Several mutations in the DNA of gut epithelial cells are critical for initiation and growth of colorectal cancer. Of these, the Adenomatous polyposis coli (APC) gene mutation is the most common in colorectal cancers. This mutation activates cell proliferation, thus enhancing tumor growth.
APC also regulates the intracellular Wnt signaling pathway that is needed for the constant renewal of the gut epithelium. Among the hot topics in the field of stem cell research have been the Wnt-agonists, R-spondins, several of which are critical for the function of the intestinal stem cells and the regeneration of intestinal epithelium. R-spondins have been considered to drive proliferation of intestinal cancer cells, thus it has been speculated that their inhibition could figure in therapeutic strategies of the future.
However, academy professor Kari Alitalo and his doctoral students Marianne Lähde and Sarika Heino at the University of Helsinki challenged this concept and took an opposite approach in their studies. In their new publication in Gastroenterology, they show that R-spondin treatment reduces the growth of intestinal tumors (adenomas) in the early phase of colorectal cancer development.
"Based on this finding, we provide a potential novel rationale for the treatment of colorectal adenomas, especially for Familial Adenomatous Polyposis patients whose APC mutations are inherited.
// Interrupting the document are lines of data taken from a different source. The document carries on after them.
Lemma section_rules_inl sections rs :
  section_rules sections = inl rs ->
  forall r, r ∈ rs <-> exists s, s ∈ sections /\ section_rule s = inl (Some r).
Proof.
  revert rs; induction sections as [|s ss IH]; intros rs; simpl.
  - intros [= <-] r. split; [by intros ?%not_elem_of_nil|]. by intros (s & ?%not_elem_of_nil & _).
  - destruct (section_rule s) as [o|e] eqn:Hs; [|done].
    destruct (section_rules ss) as [rs'|e]; [|done]. intros [= <-] r.
    rewrite elem_of_app, (IH rs') by done. split.
    + intros [Hin|(s' & Hin & Hr)]; [|exists s'; by split; [right|]].
      exists s. split; [by left|]. rewrite Hs. destruct o; simpl in Hin; [|by apply not_elem_of_nil in Hin].
      by apply list_elem_of_singleton in Hin as ->.
    + intros (s' & [->|Hin]%elem_of_cons & Hr); [left|right; eauto].
      rewrite Hs in Hr. injection Hr as ->. simpl. by apply list_elem_of_singleton.
Qed.
Lemma section_rules_all sections rs s :
  section_rules sections = inl rs -> s ∈ sections -> exists o, section_rule s = inl o.
Proof.
  revert rs; induction sections as [|s' ss IH]; intros rs; simpl; [by intros _ ?%not_elem_of_nil|].
  destruct (section_rule s') as [o|e] eqn:Hs; [|done].
  destruct (section_rules ss) as [rs'|e] eqn:Hr; [|done].
  intros _ [->|Hin]%elem_of_cons; eauto.
Qed.

(** The TCP port a listen call binds on the host. *)
Definition host_port (o : op) : option Z :=
  let port addr :=
    match SplitHostPort addr with
    | Ok (_, p) => match Atoi p with Ok n => Some n | Err _ => None end
    | Err _ => None
    end in
  match o with
  | OListen Direct "tcp" addr => port addr
  | OListenTLS _ addr _ _ => port addr
  | OListenTCP a => Some (TCPAddr_Port a)
  | _ => None
  end.

Lemma extractPort_host addr p :
  match SplitHostPort addr with
  | Ok (_, p) => match Atoi p with Ok n => Some n | Err _ => None end
  | Err _ => None
  end = Some p -> extractPort addr = inl (wrapu16 p).
Proof. unfold extractPort. repeat case_match; naive_solver. Qed.
End lemmas.

Section properties.
Context `{UT : UnicodeTables, IL : IniLib, RL : RegexpLib, CE : ConfigEnv, E : Environment}
  {TL : TlsLib} {SL : Socks5Lib} {HD : Heredoc}.
Lemma sequential_Closes_witness :
  let s := after (seq_step 30) (init 30) (exchange ++ closing) in
  closers s !! 1 = Some CReturned /\ panicked s = false /\ listener_open s = false.
Proof.
  pose (s := after (seq_step 30) (init 30) (exchange ++ closing)).
  assert (closers s !! 1 = Some CReturned) as Hc by (vm_compute; reflexivity).
  destruct (sequential_Closes_never_panic s 1 (reachable_after (seq_step 30) (init 30) _))
    as [H1 H2].
  split; [exact Hc|]. split; [exact H1|]. apply (H2 Hc).
Defined.

Lemma panic_witness : exists s', step 30 (CloseDone 2) s6 = Some s' /\ panicked s' = true /\
  exists c, CloseDone 2 = CloseDone c /\ closers s6 !! c = Some CDefault.
Proof.
  destruct (step 30 (CloseDone 2) s6) as [s'|] eqn:E; [|vm_compute in E; discriminate E].
  exists s'. split; [reflexivity|].
  assert (panicked s' = true) as Hp by (vm_compute in E; injection E as <-; reflexivity).
  split; [exact Hp|].
  destruct (panic_is_overlapping_Close (CloseDone 2) s6 s' s6_reachable E Hp) as (c & H1 & H2 & _).
  exists c. split; [exact H1|exact H2].
Defined.

Lemma s5_orphan : orphan 0 s5.
Proof.
  split; [vm_compute; reflexivity..|].
  exists (mkGor client (GRead (Some 5000000003%Z))). split; vm_compute; reflexivity.
Defined.

Lemma silent_sessions_witness :
  0 ∈ open_conns (after (step 30) s5
    [GorReadErr 0 6000000000 (extError "i/o timeout" true); GorTimeout 0; GorTop 0]).
Proof.
  apply (silent_sessions_outlive_Close (t := 30) s5
    [GorReadErr 0 6000000000 (extError "i/o timeout" true); GorTimeout 0; GorTop 0] _ 0 s5_reachable s5_orphan).
  - repeat constructor.
  - vm_compute. reflexivity.
Defined.
End Scenario.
R-spondin acts by slowing the proliferation of the tumor cells and simultaneously by enhancing the function of the healthy epithelial cells in the gut. Thus, the normal cells gain a competitive advantage over the tumor cells", says Marianne Lähde.
The researchers developed a virus vector-mediated gene therapy strategy, in which the production of R-spondin 1 can be induced from the liver into the bloodstream and delivered all over the body.
When healthy mice were injected with the vector, it enhanced the growth and renewal of the intestinal epithelium, as expected. Surprisingly, however, when the vector was given to intestinal tumor-bearing mice, the number of the tumors was remarkably decreased and the mice lived significantly longer than their counterparts without therapy.
When the finding was further analyzed at the cellular level, the researchers found that R-spondin suppressed the growth and proliferation and promoted apoptosis of the tumor cells, simultaneously supporting the renewal of the healthy intestinal epithelial cells.
The R-spondin treated tumors were further evaluated by a gastrointestinal pathologist, who found that the longer the R-spondin treatment was continued, the more the tumor histology reminded the structure of the healthy intestine.
"According to these results, we can conclude that R-spondin 1 gives healthy intestinal epithelial cells a growth advantage over tumor cells. Following this, the healthy cells of the intestine take over the tumor cells, most of which are eventually expelled and possibly even lost with the feces," says Marianne Lähde, the first author of the study.
These results are completely new and unexpected, and it has surprised many experts in the field of stem cell research. Based on the new findings, possible new treatment strategies may be considered, especially for patients suffering from heritable APC mutations.